:: PROBLEM DESCRIPTION ::
Please report how many lines in the records below contain the word "assert", giving only that number.

:: SUPPLIED MATERIAL ::
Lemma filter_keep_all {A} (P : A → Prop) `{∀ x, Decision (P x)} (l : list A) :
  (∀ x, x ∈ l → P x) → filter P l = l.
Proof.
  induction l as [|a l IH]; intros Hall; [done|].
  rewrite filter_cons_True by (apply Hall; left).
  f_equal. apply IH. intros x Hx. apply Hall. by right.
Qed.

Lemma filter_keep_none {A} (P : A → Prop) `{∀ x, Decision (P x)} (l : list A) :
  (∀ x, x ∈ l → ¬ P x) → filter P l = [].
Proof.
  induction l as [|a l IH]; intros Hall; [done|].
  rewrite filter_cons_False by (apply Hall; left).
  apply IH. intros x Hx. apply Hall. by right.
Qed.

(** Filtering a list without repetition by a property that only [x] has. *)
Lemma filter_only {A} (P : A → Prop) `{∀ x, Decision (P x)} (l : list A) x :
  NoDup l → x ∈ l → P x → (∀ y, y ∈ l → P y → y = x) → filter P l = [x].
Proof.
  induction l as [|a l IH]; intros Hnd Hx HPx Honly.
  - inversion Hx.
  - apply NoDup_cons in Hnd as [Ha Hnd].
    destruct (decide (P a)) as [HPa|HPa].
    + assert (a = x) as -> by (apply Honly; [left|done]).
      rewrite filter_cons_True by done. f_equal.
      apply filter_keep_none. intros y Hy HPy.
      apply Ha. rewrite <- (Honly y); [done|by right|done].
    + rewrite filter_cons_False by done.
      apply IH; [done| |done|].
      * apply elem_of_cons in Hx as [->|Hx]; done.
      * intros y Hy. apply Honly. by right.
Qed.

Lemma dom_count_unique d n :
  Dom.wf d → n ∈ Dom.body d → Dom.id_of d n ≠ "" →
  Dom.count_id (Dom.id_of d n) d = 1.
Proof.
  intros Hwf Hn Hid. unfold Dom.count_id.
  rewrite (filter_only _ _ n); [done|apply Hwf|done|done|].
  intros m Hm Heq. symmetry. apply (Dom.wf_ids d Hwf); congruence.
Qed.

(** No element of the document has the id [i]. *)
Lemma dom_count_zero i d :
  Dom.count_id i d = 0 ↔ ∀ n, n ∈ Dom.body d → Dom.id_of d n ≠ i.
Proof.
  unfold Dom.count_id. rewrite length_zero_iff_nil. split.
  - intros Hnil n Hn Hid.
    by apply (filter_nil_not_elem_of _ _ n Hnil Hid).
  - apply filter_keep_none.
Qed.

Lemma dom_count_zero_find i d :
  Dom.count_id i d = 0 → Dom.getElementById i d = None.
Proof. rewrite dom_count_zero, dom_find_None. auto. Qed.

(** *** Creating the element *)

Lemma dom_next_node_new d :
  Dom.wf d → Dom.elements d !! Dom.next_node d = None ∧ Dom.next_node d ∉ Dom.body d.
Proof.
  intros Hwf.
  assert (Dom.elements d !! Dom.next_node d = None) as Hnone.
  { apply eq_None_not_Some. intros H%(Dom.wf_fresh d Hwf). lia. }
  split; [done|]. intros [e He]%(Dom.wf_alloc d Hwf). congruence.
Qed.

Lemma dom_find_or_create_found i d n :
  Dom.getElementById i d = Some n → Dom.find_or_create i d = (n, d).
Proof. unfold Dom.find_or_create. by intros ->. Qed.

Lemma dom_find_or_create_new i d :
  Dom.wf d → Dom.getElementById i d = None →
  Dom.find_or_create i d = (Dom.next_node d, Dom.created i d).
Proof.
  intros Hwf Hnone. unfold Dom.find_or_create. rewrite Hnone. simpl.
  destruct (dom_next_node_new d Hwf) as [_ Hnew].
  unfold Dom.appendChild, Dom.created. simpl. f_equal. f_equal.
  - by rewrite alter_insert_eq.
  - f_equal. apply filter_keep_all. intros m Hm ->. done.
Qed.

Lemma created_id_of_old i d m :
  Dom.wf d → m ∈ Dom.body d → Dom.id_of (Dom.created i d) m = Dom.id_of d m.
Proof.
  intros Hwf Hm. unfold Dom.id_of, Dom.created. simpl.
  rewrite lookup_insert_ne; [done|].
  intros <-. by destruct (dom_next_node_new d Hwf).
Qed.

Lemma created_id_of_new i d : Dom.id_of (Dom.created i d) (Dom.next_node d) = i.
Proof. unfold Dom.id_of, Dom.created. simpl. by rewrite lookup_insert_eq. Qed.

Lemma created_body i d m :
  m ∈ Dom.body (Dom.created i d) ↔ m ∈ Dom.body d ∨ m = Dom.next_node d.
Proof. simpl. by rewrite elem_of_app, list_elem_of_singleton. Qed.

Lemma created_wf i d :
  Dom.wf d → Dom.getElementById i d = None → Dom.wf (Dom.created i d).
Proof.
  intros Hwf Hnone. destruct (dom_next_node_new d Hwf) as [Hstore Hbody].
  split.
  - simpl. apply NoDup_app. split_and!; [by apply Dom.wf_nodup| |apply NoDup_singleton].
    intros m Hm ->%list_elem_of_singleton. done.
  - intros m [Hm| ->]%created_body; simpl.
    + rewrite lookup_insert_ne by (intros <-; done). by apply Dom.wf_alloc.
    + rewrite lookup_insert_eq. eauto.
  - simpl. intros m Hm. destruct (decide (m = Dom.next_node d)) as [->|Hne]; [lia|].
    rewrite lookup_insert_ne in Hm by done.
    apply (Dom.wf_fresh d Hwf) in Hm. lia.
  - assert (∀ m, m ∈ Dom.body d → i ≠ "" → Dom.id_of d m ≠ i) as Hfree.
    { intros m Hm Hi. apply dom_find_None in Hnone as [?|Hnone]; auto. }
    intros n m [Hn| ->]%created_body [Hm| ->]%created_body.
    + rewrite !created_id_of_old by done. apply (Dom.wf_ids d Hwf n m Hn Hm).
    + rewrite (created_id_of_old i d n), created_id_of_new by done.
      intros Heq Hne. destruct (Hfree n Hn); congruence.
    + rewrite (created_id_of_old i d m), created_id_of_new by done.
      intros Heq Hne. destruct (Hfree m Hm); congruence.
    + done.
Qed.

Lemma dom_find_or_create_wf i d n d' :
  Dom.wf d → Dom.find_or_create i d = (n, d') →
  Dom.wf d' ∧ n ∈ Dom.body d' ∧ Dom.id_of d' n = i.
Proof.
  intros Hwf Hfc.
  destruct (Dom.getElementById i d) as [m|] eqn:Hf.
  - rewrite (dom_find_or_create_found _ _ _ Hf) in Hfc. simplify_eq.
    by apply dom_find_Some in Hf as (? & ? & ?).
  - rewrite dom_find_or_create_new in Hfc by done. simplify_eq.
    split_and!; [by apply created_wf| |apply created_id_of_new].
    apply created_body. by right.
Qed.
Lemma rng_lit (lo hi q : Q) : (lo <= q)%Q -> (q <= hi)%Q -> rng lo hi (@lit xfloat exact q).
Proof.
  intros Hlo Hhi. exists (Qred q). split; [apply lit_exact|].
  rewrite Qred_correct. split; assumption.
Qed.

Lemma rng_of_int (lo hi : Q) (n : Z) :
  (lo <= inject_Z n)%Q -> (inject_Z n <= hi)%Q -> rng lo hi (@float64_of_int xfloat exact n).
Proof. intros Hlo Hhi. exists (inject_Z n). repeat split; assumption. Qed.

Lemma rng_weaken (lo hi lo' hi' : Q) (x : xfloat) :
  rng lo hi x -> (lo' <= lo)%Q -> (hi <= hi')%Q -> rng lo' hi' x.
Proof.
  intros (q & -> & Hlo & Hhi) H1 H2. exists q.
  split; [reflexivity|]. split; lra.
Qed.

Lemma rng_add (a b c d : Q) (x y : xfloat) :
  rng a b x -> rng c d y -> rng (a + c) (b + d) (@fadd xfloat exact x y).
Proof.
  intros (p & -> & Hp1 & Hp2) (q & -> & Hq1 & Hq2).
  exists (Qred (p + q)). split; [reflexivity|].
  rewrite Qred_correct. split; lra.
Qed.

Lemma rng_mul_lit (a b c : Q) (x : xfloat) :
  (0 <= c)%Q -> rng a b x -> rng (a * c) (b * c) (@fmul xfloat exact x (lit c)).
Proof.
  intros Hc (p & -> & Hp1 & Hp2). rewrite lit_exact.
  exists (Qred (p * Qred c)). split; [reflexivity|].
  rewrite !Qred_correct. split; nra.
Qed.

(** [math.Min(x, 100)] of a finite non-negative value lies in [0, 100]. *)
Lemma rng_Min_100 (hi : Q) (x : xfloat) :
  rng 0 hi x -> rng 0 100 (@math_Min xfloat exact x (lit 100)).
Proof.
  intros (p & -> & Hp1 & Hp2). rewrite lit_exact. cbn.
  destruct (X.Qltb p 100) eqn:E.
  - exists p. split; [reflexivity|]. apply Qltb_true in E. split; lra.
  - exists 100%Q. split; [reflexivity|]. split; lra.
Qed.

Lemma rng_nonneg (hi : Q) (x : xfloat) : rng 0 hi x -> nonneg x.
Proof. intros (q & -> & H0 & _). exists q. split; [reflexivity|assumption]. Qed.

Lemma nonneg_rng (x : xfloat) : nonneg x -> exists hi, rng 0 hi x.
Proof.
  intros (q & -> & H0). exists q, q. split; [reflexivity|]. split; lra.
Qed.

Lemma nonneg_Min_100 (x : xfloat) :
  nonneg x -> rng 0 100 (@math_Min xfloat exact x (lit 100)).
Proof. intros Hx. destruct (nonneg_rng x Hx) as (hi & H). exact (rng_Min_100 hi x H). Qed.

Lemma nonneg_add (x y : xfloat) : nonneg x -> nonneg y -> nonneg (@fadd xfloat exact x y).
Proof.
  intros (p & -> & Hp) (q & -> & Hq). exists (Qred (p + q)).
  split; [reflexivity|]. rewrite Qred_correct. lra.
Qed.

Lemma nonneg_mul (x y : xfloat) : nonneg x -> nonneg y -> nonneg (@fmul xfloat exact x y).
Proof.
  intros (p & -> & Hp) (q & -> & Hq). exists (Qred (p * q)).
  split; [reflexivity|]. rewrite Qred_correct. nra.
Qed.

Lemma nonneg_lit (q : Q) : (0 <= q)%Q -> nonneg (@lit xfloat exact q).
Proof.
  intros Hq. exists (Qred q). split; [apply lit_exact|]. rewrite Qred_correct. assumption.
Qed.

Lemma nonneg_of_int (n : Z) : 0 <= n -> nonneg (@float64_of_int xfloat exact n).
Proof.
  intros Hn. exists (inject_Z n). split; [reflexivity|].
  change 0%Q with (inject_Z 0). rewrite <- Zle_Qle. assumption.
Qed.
---
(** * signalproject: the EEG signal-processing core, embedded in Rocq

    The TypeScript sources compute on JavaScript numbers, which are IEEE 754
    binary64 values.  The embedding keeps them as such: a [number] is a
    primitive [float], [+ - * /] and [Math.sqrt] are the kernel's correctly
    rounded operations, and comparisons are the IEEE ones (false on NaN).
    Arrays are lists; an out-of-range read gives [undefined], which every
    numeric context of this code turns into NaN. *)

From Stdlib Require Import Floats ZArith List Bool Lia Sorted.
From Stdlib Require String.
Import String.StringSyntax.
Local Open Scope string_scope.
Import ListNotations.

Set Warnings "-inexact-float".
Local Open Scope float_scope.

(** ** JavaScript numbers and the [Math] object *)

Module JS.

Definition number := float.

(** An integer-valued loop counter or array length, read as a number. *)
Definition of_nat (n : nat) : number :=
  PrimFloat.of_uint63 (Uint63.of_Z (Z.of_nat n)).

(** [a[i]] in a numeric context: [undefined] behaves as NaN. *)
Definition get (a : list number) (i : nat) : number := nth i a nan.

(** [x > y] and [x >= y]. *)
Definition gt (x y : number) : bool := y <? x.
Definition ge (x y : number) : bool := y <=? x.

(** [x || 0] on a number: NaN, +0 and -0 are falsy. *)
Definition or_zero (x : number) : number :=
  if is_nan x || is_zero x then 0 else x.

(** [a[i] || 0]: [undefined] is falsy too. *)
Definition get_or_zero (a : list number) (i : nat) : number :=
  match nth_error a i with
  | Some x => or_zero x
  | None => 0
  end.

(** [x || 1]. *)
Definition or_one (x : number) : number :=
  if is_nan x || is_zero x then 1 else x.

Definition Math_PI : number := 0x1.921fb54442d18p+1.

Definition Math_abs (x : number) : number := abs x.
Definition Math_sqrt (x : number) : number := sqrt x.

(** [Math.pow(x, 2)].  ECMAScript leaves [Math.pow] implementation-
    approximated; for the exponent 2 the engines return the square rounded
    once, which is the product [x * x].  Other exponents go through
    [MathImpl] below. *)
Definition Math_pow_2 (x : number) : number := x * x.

:: SOLUTION FOR THIS PROBLEM ::
3